In June Children’s Hospital Central California hosted a team from the Centers for Disease Control and Prevention (CDC).  The CDC team used the recent increase in pertussis in Central California to evaluate and improve diagnostic tests for pertussis.

The four-person CDC team was at Children’s Hospital for about three weeks, and wrapping up their activities by the second week in June.  Their work focused on the families of patients that Children’s identified as having pertussis.  Children’s Hospital staff initially indentified the patients, then the CDC staff talked to the family to find out if any other family members had a prolonged cough, a key symptom of pertussis.  After talking to them about the illness and their immunization history, the CDC representative took blood and nasal wash samples from those family members and forwarded them to the CDC lab in Atlanta for evaluation.

“We are really looking to see how well the tests work and which ones work best for each age group,” said Dr. Michael Jackson, CDC epidemiologist. ”We’re not diagnosing individuals, but using the information to understand how well present tests work, and to help improve testing in the future.”

Children’s Hospital, along with the rest of California, has seen a dramatic increase in pertussis cases since the first of this year.  Pertussis, also known as whooping cough, is a vaccine-preventable disease that can be fatal. It is a serious infection of the respiratory tract caused by Bordetella pertussis bacteria, and is most severe in infants under one year. The early symptoms are similar to a common cold, and include a runny nose, sneezing, mild fever, and dry cough.  These are followed by severe coughing spells that last for over a minute.  Between coughing spells the child may gasp for air with a characteristic “whooping” sound, hence the term “whooping cough.” Pertussis causes about 10-15 deaths a year in the United States, generally in infants.  It also occurs in teenagers and adults, but the illness is less severe and more likely to be misdiagnosed.

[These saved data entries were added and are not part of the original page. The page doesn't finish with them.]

(** X7. A pass leaves the files of the batch as they are: every file keeps
    its path, and it keeps its text unless the text is empty and a fetch
    brought content with the hash of the empty text, which the file then
    receives. *)
Theorem files_after_a_pass sources files trace i f :
  files !! i = Some f ->
  exists f',
    heap (rearrangeSources sources files trace) !! i = Some f' /\
    path f' = path f /\
    (f' = f \/
     (content f = Some "" /\
      exists c, content f' = Some c /\ c <> "" /\ keccak256 c = keccak256 "")).
Proof.
  intros Hf. apply run_object;
    [apply initial_index_valid|apply initial_index_sound|exact Hf].
Qed.


(** *** Sources that carry their content *)



(** ** Further properties of scanning, expansion and the whole check *)

(** *** What [findMetadataFiles] returns *)

Lemma metadataOf_isMetadata c m : metadataOf c = Some m -> isMetadata m = inr true.
Proof.
  unfold metadataOf. intros H.
  destruct (extractMetadataFromString c) as [m'|] eqn:He.
  - injection H as <-. by eapply extractMetadataFromString_isMetadata.
  - destruct (NESTED_METADATA_match c) as [matched|]; [|discriminate].
    by eapply extractMetadataFromString_isMetadata.
Qed.
(** X16. Absoluteness is decided at the start of the string: a string of
    at least three code units that is absolute under a policy stays
    absolute, under that policy, whatever is appended to it; in every
    cache the program reaches through calls with documented options. *)
Theorem absolute_closed_under_extension (Hok : lower_case_table_ok)
    (s t : jsstring) (options : option Options) (cache : Map) :
  reachable_documented cache ->
  (3 <= List.length s)%nat ->
  call_result (VString s) (js_options options) cache
  = Normal (VBoolean true) ->
  call_result (VString (s ++ t)) (js_options options) cache
  = Normal (VBoolean true).
Proof.
  intros Hr Hlen. rewrite !(reachable_result _ _ _ Hr).
  destruct (documented_policy options).
  - rewrite !(classify_http Hok). intros [= H]. do 2 f_equal.
    apply http_prefix_shape, http_shape_app, http_prefix_shape. assumption.
  - rewrite !classify_any, isWindowsPath_app by assumption.
    intros [= H]. do 2 f_equal.
    apply andb_true_iff in H as [Hw Ha]. rewrite Hw.
    apply ABSOLUTE_URL_REGEX_spec in Ha.
    apply (scheme_prefix_app s t), ABSOLUTE_URL_REGEX_spec in Ha.
    rewrite Ha. reflexivity.
Qed.

Lemma lower_idempotent (u : N) :
  ascii_to_lower (ascii_to_lower u) = ascii_to_lower u.
Proof.
  unfold ascii_to_lower.
  destruct (N.leb_spec 65 u), (N.leb_spec u 90); simpl;
    split_comparisons; lia.
Qed.
(** [strtod(s, &p)]: what is left of the string at [p]. *)

Definition mantissa (digit : Z → bool) (s : list Z) : option (list Z) :=
  let fraction t := match t with c :: r => if c =? 46 then skip_while digit r else t | [] => t end in
  match s with
  | c :: t =>
      if digit c then Some (fraction (skip_while digit t))
      else match t with
           | d :: _ => if (c =? 46) && digit d then Some (skip_while digit t) else None
           | [] => None
           end
  | [] => None
  end.

Definition exponent (lower upper : Z) (s : list Z) : list Z :=
  match s with
  | c :: t =>
      if (c =? lower) || (c =? upper) then
        match skip_sign t with
        | d :: u => if isdigit d then skip_while isdigit u else s
        | [] => s
        end
      else s
  | [] => s
  end.

Definition has_prefix (p s : list Z) : bool := caseless_eq p (take (length p) s).

(** After "nan": an optional parenthesised sequence. *)
Definition nan_tail (s : list Z) : list Z :=
  match s with
  | c :: t =>
      if c =? 40 then
        match skip_while isalnum_ t with d :: u => if d =? 41 then u else s | [] => s end
      else s
  | [] => s
  end.

Definition strtod_end (s : list Z) : list Z :=
  let u := skip_sign (skip_while isspace s) in
  match (if has_prefix (bytes "0x") u then mantissa isxdigit (drop 2 u) else None) with
  | Some r => exponent 112 80 r
  | None =>
      match mantissa isdigit u with
      | Some r => exponent 101 69 r
      | None =>
          if has_prefix (bytes "infinity") u then drop 8 u
          else if has_prefix (bytes "inf") u then drop 3 u
          else if has_prefix (bytes "nan") u then nan_tail (drop 3 u)
          else s
      end
  end.

(** * Output *)

(** The decimal digits of a number ([%u], PRIu16). *)
Fixpoint decimal_fuel (fuel : nat) (n : Z) : list Z :=
  match fuel with
  | O => []
  | S fuel => if n <? 10 then [48 + n] else decimal_fuel fuel (n / 10) ++ [48 + n mod 10]
  end.
Definition decimal (n : Z) : list Z := decimal_fuel (S (Z.to_nat (Z.log2 n))) n.

(** What [snprintf(buffer, size, ...)] leaves in the buffer as a string. *)
Definition snprintf (size : Z) (s : list Z) : list Z := take (Z.to_nat (size - 1)) s.

(** Reading the string at offset [off] of a block: it must be terminated inside it. *)
Definition c_string (m : list Z) (off : Z) : outcome (list Z) :=
  let s := drop (Z.to_nat off) m in
  if bool_decide (0 ∈ s) then Ok (until_nul s) else Fault OutOfBounds.

(** * Lemmas *)

Lemma until_nul_free s : 0 ∉ until_nul s.
Proof.
  induction s as [|c s IH]; cbn [until_nul]; [apply not_elem_of_nil|].
  destruct (Z.eqb_spec c 0); [apply not_elem_of_nil|]. apply not_elem_of_cons. split; [by apply not_eq_sym|done].
Qed.

Lemma until_nul_app s r : 0 ∉ s → until_nul (s ++ 0 :: r) = s.
Proof.
  induction s as [|c s IH]; [done|]. intros [Hc Hs]%not_elem_of_cons. cbn.
  rewrite (proj2 (Z.eqb_neq c 0)) by done. by rewrite IH.
Qed.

Pertussis is highly contagious, and is spread through the air when an infected person coughs or sneezes.  The incubation period is normally 7 to 10 days, but can range from 5 to 21 days.  Pertussis is treated with antibiotics and may require hospitalization.

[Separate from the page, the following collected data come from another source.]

(* ===== verification/Buffer.v ===== *)
(** The byte ring buffer of src/buffer.c: its operations, its representation
    invariant, and the refinement of its operations to a bounded FIFO queue. *)

From S2P Require Import Prelude.

(** * Data *)

Record Buffer := mkBuffer {
  buffer    : list Z;  (* the malloc'ed block *)
  size_mask : Z;
  head      : Z;       (* index of first byte of content *)
  len       : Z;       (* size of content *)
  last_recv : Z;       (* ev_tstamp *)
  last_send : Z;
  tx_bytes  : Z;
  rx_bytes  : Z
}.

Record iovec := Iovec { iov_base : Z; iov_len : Z }.

Definition BUFFER_MAX_SIZE : Z := 1024 * 1024 * 1024.

Definition NOT_POWER_OF_2 (x : Z) : bool :=
  (x =? 0) || negb (Z.land x (size_t (x - 1)) =? 0).

Definition buffer_size (b : Buffer) : Z := size_t (size_mask b + 1).
Definition buffer_len (b : Buffer) : Z := len b.
Definition buffer_room (b : Buffer) : Z := size_t (buffer_size b - len b).

Definition set_head (h : Z) (b : Buffer) : Buffer :=
  mkBuffer (buffer b) (size_mask b) h (len b) (last_recv b) (last_send b) (tx_bytes b) (rx_bytes b).
Definition set_block (m : list Z) (b : Buffer) : Buffer :=
  mkBuffer m (size_mask b) (head b) (len b) (last_recv b) (last_send b) (tx_bytes b) (rx_bytes b).
Definition set_last_recv (t : Z) (b : Buffer) : Buffer :=
  mkBuffer (buffer b) (size_mask b) (head b) (len b) t (last_send b) (tx_bytes b) (rx_bytes b).
Definition set_last_send (t : Z) (b : Buffer) : Buffer :=
  mkBuffer (buffer b) (size_mask b) (head b) (len b) (last_recv b) t (tx_bytes b) (rx_bytes b).

(** * Construction

    [struct_block] is whether the [malloc] of the struct succeeds; [data_block] is
    the (uninitialised) block the second [malloc] returns, [None] on failure. *)

Definition new_buffer (size now : Z) (struct_block : bool) (data_block : option (list Z))
    : option Buffer :=
  if NOT_POWER_OF_2 size then None
  else if negb struct_block then None
  else match data_block with
       | None => None
       | Some m => Some (mkBuffer m (size_t (size - 1)) 0 0 now now 0 0)
       end.

(** * I/O vectors over the free and over the used part of the ring *)

(** The assertions both set-up functions make about their result. *)
Definition assert_iov_in (b : Buffer) (v : iovec) (limit : Z) : outcome unit :=
  c_assert (0 <? iov_len v) ≫= λ _,
  c_assert (0 <=? iov_base v) ≫= λ _,
  c_assert (iov_base v + iov_len v <=? limit).

Definition setup_write_iov (b : Buffer) (n : Z) : outcome (list iovec) :=
  let room := size_t (buffer_size b - len b) in
  if room =? 0 then Ok [] else
  let write_len := if negb (n =? 0) then MIN room n else room in
  let start := Z.land (size_t (head b + len b)) (size_mask b) in
  if size_t (start + write_len) <=? buffer_size b then
    let iov0 := Iovec start write_len in
    assert_iov_in b iov0 (buffer_size b) ≫= λ _, Ok [iov0]
  else
    let iov0 := Iovec start (size_t (buffer_size b - start)) in
    let iov1 := Iovec 0 (size_t (write_len - iov_len iov0)) in
    assert_iov_in b iov0 (buffer_size b) ≫= λ _,
    assert_iov_in b iov1 (iov_base iov0) ≫= λ _, Ok [iov0; iov1].

Definition setup_read_iov (b : Buffer) (n : Z) : outcome (list iovec) :=
  if len b =? 0 then Ok [] else
  let read_len := if negb (n =? 0) then MIN n (len b) else len b in
  if size_t (head b + read_len) <=? buffer_size b then
    let iov0 := Iovec (head b) read_len in
    assert_iov_in b iov0 (buffer_size b) ≫= λ _, Ok [iov0]
  else
    let iov0 := Iovec (head b) (size_t (buffer_size b - head b)) in
    let iov1 := Iovec 0 (size_t (read_len - iov_len iov0)) in
    assert_iov_in b iov0 (buffer_size b) ≫= λ _,
    assert_iov_in b iov1 (iov_base iov0) ≫= λ _, Ok [iov0; iov1].

Definition advance_write_position (offset : Z) (b : Buffer) : Buffer :=
  mkBuffer (buffer b) (size_mask b) (head b) (size_t (len b + offset))
    (last_recv b) (last_send b) (tx_bytes b) (size_t (rx_bytes b + offset)).

Definition advance_read_position (offset : Z) (b : Buffer) : Buffer :=
  mkBuffer (buffer b) (size_mask b) (Z.land (size_t (head b + offset)) (size_mask b))
    (size_t (len b - offset)) (last_recv b) (last_send b)
    (size_t (tx_bytes b + offset)) (rx_bytes b).

(** * Copies between the ring and a flat block *)

(** The loop of [buffer_peek]: [dst] is [None] for a NULL destination. *)
Fixpoint peek_loop (src : list Z) (iov : list iovec) (dst : option (list Z)) (copied : Z)
    : outcome (Z * option (list Z)) :=
  match iov with
  | [] => Ok (copied, dst)
  | v :: iov' =>
      dst' ← match dst with
             | None => Ok None
             | Some d =>
                 bs ← load_range src (iov_base v) (iov_len v);
                 d' ← store_range d copied bs; Ok (Some d')
             end;
      peek_loop src iov' dst' (size_t (copied + iov_len v))
  end.

Definition buffer_peek (src : Buffer) (dst : option (list Z)) (n : Z)
    : outcome (Z * option (list Z)) :=
  iov ← setup_read_iov src n;
  peek_loop (buffer src) iov dst 0.

Definition buffer_pop (src : Buffer) (dst : option (list Z)) (n : Z)
    : outcome (Z * option (list Z) * Buffer) :=
  '(bytes, dst') ← buffer_peek src dst n;
  Ok (bytes, dst', if 0 <? bytes then advance_read_position bytes src else src).

(** The loop of [buffer_push]: copies from the flat block [src] into the ring. *)
Fixpoint push_loop (dst : list Z) (iov : list iovec) (src : list Z) (appended : Z)
    : outcome (Z * list Z) :=
  match iov with
  | [] => Ok (appended, dst)
  | v :: iov' =>
      bs ← load_range src appended (iov_len v);
      dst' ← store_range dst (iov_base v) bs;
      push_loop dst' iov' src (size_t (appended + iov_len v))
  end.

Definition buffer_push (dst : Buffer) (src : list Z) (n : Z) : outcome (Z * Buffer) :=
  let dst := if len dst =? 0 then set_head 0 dst else dst in
  if size_t (buffer_size dst - len dst) <? n then Ok (0, dst)
  else
    iov ← setup_write_iov dst n;
    '(bytes_appended, m) ← push_loop (buffer dst) iov src 0;
    let dst := set_block m dst in
    Ok (bytes_appended,
        if 0 <? bytes_appended then advance_write_position bytes_appended dst else dst).

(** [dst] of [buffer_coalesce] is returned as the offset of the region in the block;
    [temp] is the block its [malloc] returns. *)
Definition buffer_coalesce (b : Buffer) (temp : option (list Z))
    : outcome (Z * Z * Buffer) :=
  let buffer_tail := Z.land (size_t (head b + len b)) (size_mask b) in
  if buffer_tail <=? head b then Ok (head b, len b, b)
  else
    let l := len b in
    b' ← match temp with
         | None => Ok b
         | Some t =>
             '(_, t', b1) ← buffer_pop b (Some t) l;
             c_assert (len b1 =? 0) ≫= λ _,
             '(_, b2) ← buffer_push b1 (default [] t') l;
             c_assert (head b2 =? 0) ≫= λ _,
             c_assert (len b2 =? l) ≫= λ _, Ok b2
         end;
    Ok (0, len b', b').

(** [new_block] is what the [malloc] of the new block returns. *)
Definition buffer_resize (b : Buffer) (new_size : Z) (new_block : option (list Z))
    : outcome (Z * Buffer) :=
  if NOT_POWER_OF_2 new_size then Ok (-4, b)
  else if BUFFER_MAX_SIZE <? new_size then Ok (-3, b)
  else if new_size <? len b then Ok (-1, b)
  else match new_block with
       | None => Ok (-2, b)
       | Some m =>
           '(_, m') ← buffer_peek b (Some m) new_size;
           Ok (len b, mkBuffer (default [] m') (size_t (new_size - 1)) 0 (len b)
                 (last_recv b) (last_send b) (tx_bytes b) (rx_bytes b))
       end.

(** * Transfers from and to a descriptor

    The kernel's side of a transfer is a value: the bytes a read delivered, the
    number of bytes a write took, or an error. *)

Inductive recv_result : Type :=
  | Received (bs : list Z)      (* the bytes the call stored; none: end of stream *)
  | RecvError (errno : Z).

Inductive send_result : Type :=
  | Sent (n : Z)                (* how many of the offered bytes were taken *)
  | SendError (errno : Z).

Definition recv_ret (r : recv_result) : Z :=
  match r with Received bs => Zlen bs | RecvError _ => -1 end.
Definition send_ret (r : send_result) : Z :=
  match r with Sent n => n | SendError _ => -1 end.

Definition iov_capacity (iov : list iovec) : Z := foldr (λ v n, iov_len v + n) 0 iov.

(** The kernel scatters the delivered bytes over the vector, in order. *)
Fixpoint scatter (m : list Z) (iov : list iovec) (bs : list Z) : outcome (list Z) :=
  match iov with
  | [] => match bs with [] => Ok m | _ => Fault OutOfBounds end
  | v :: iov' =>
      m' ← store_range m (iov_base v) (take (Z.to_nat (iov_len v)) bs);
      scatter m' iov' (drop (Z.to_nat (iov_len v)) bs)
  end.

(** The bytes the kernel gathers from the vector. *)
Fixpoint gather (m : list Z) (iov : list iovec) : outcome (list Z) :=
  match iov with
  | [] => Ok []
  | v :: iov' =>
      bs ← load_range m (iov_base v) (iov_len v);
      rest ← gather m iov'; Ok (bs ++ rest)
  end.

(** The common part of [buffer_recv] and [buffer_read]. *)
Definition receive_into (b : Buffer) (r : recv_result) : outcome (Z * Buffer) :=
  let b := if len b =? 0 then set_head 0 b else b in
  iov ← setup_write_iov b 0;
  m ← match r with Received bs => scatter (buffer b) iov bs | RecvError _ => Ok (buffer b) end;
  let b := set_block m b in
  let bytes := recv_ret r in
  Ok (bytes, if 0 <? bytes then advance_write_position bytes b else b).

Definition buffer_recv (b : Buffer) (r : recv_result) (now : Z) : outcome (Z * Buffer) :=
  '(bytes, b') ← receive_into b r; Ok (bytes, set_last_recv now b').

Definition buffer_read (b : Buffer) (r : recv_result) : outcome (Z * Buffer) :=
  receive_into b r.

(** The common part of [buffer_send] and [buffer_write], with the bytes the kernel
    took off the vector. *)
Definition transmit_from (b : Buffer) (r : send_result) : outcome (Z * list Z * Buffer) :=
  iov ← setup_read_iov b 0;
  all ← gather (buffer b) iov;
  let bytes := send_ret r in
  Ok (bytes, take (Z.to_nat bytes) all,
      if 0 <? bytes then advance_read_position bytes b else b).

Definition buffer_send (b : Buffer) (r : send_result) (now : Z) : outcome (Z * list Z * Buffer) :=
  '(bytes, sent, b') ← transmit_from b r; Ok (bytes, sent, set_last_send now b').

Definition buffer_write (b : Buffer) (r : send_result) : outcome (Z * list Z * Buffer) :=
  transmit_from b r.

(** * Representation invariant and abstraction *)

(** Every size the program allocates is a power of two below [PTRDIFF_MAX], which
    bounds what [malloc] can return. *)
Record buffer_wf (b : Buffer) : Prop := {
  wf_mask : ∃ k, 0 ≤ k ≤ 62 ∧ size_mask b = 2 ^ k - 1;
  wf_block : Zlen (buffer b) = size_mask b + 1;
  wf_head : 0 ≤ head b ≤ size_mask b;
  wf_len : 0 ≤ len b ≤ size_mask b + 1;
  wf_tx : 0 ≤ tx_bytes b < 2 ^ 64;
  wf_rx : rx_bytes b = size_t (tx_bytes b + len b)
}.

(** The queue of bytes a buffer holds, oldest first. *)
Definition contents (b : Buffer) : list Z :=
  take (Z.to_nat (len b))
    (drop (Z.to_nat (head b)) (buffer b) ++ take (Z.to_nat (head b)) (buffer b)).

(** ** Arithmetic of the mask *)

Lemma NOT_POWER_OF_2_spec x :
  0 ≤ x < 2 ^ 64 → NOT_POWER_OF_2 x = false ↔ ∃ k, 0 ≤ k ∧ x = 2 ^ k.
Proof.
  intros Hx. unfold NOT_POWER_OF_2. rewrite orb_false_iff, negb_false_iff, Z.eqb_neq, Z.eqb_eq.
  split.
  - intros [Hnz Hland]. rewrite size_t_small in Hland by lia.
    exists (Z.log2 x). split; [apply Z.log2_nonneg|].
    destruct (Z.log2_spec x) as [Hlo Hhi]; [lia|].
    destruct (decide (x = 2 ^ Z.log2 x)) as [|Hne]; [done|exfalso].
    assert (Z.log2 (x - 1) = Z.log2 x) as Heq.
    { apply Z.log2_unique; [apply Z.log2_nonneg|]. lia. }
    assert (Z.testbit (Z.land x (x - 1)) (Z.log2 x) = true) as Hbit.
    { rewrite Z.land_spec, Z.bit_log2 by lia. rewrite <- Heq.
      apply Z.bit_log2. pose proof (Z.log2_nonneg x).
      pose proof (Z.pow_pos_nonneg 2 (Z.log2 x)). lia. }
    rewrite Hland, Z.bits_0 in Hbit. done.
  - intros (k & Hk & ->). pose proof (Z.pow_pos_nonneg 2 k ltac:(lia) Hk).
    split; [lia|]. rewrite size_t_small by lia.
    rewrite Z.sub_1_r, <- Z.ones_equiv, Z.land_ones by done. apply Z.mod_same. lia.
Qed.

Lemma wf_size b : buffer_wf b → buffer_size b = size_mask b + 1 ∧ 0 ≤ size_mask b < 2 ^ 62.
Proof.
  intros H. destruct (wf_mask b H) as (k & Hk & Hm). unfold buffer_size. rewrite Hm.
  assert (0 < 2 ^ k) by (apply Z.pow_pos_nonneg; lia).
  assert (2 ^ k ≤ 2 ^ 62) by (apply Z.pow_le_mono_r; lia).
  rewrite size_t_small; lia.
Qed.

(** Masking an index that is at most one lap ahead. *)
Lemma mask_index b i :
  buffer_wf b → 0 ≤ i < 2 * (size_mask b + 1) →
  Z.land (size_t i) (size_mask b) =
    if decide (i ≤ size_mask b) then i else i - (size_mask b + 1).
Proof.
  intros H Hi. destruct (wf_size b H) as [_ Hsz].
  destruct (wf_mask b H) as (k & Hk & Hm). rewrite size_t_small by lia.
  rewrite Hm in *. rewrite Z.sub_1_r, <- Z.ones_equiv, Z.land_ones by lia.
  rewrite Z.ones_equiv, <- Z.sub_1_r in *.
  case_decide; [apply Z.mod_small; lia|].
  symmetry. apply (Z.mod_unique_pos _ _ 1); lia.
Qed.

The CDC staff included Dr. Jackson, a surveillance coordinator, a medical student and a microbiologist.  They contacted the patient families with assistance from Children’s Hospital staff, collected the samples, and then prepared them for transport to the CDC.  The study was performed in conjunction with the California State Department of Health.

Important points about pertussis:

  • Pertussis in adolescents and adults is often misdiagnosed by physicians.
  • It is most often incorrectly diagnosed as bronchitis or asthma.
  • Infants most often catch pertussis from an older family member.
  • The initial symptoms of pertussis in small babies are often deceivingly mild. They include a runny nose and mild cough. There usually is no fever. The illness may be mild for a few days and then suddenly get worse and cause severe respiratory distress.
  • Pertussis is preventable with up-to-date age appropriate immunizations.